======== DATA PROVIDED ========

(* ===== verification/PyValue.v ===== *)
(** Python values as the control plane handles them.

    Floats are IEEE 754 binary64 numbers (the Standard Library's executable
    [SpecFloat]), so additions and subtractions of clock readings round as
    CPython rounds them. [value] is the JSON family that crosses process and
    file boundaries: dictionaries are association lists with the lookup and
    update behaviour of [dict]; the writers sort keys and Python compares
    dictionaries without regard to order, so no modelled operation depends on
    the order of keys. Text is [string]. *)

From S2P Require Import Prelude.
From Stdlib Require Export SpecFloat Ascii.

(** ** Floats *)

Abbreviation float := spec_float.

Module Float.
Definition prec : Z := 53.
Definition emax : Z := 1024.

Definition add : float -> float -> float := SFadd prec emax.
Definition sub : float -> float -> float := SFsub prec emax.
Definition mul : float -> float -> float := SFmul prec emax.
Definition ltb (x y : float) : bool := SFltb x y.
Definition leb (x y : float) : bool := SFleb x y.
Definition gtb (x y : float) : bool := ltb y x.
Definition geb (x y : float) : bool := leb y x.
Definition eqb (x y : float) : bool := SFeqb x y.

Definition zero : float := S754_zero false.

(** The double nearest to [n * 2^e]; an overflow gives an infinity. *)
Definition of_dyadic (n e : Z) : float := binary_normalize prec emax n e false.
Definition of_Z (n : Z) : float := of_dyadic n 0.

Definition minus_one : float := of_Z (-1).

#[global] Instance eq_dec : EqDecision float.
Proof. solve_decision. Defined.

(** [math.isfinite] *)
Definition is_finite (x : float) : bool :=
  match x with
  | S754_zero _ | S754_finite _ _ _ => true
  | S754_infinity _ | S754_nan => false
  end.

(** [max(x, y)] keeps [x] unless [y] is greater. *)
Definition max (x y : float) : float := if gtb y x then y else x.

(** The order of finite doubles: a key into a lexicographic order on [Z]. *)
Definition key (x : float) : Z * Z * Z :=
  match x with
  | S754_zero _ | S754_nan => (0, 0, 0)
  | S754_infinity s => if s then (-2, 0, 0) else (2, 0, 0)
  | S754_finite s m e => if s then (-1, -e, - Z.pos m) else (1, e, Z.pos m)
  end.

========

• EXERCISE INSTRUCTIONS: Output nothing but the lines from the one with "Definition is_finite (x" through the last line above, each exactly as it stands.

• TASK ANSWER:
Definition is_finite (x : float) : bool :=
  match x with
  | S754_zero _ | S754_finite _ _ _ => true
  | S754_infinity _ | S754_nan => false
  end.

(** [max(x, y)] keeps [x] unless [y] is greater. *)
Definition max (x y : float) : float := if gtb y x then y else x.

(** The order of finite doubles: a key into a lexicographic order on [Z]. *)
Definition key (x : float) : Z * Z * Z :=
  match x with
  | S754_zero _ | S754_nan => (0, 0, 0)
  | S754_infinity s => if s then (-2, 0, 0) else (2, 0, 0)
  | S754_finite s m e => if s then (-1, -e, - Z.pos m) else (1, e, Z.pos m)
  end.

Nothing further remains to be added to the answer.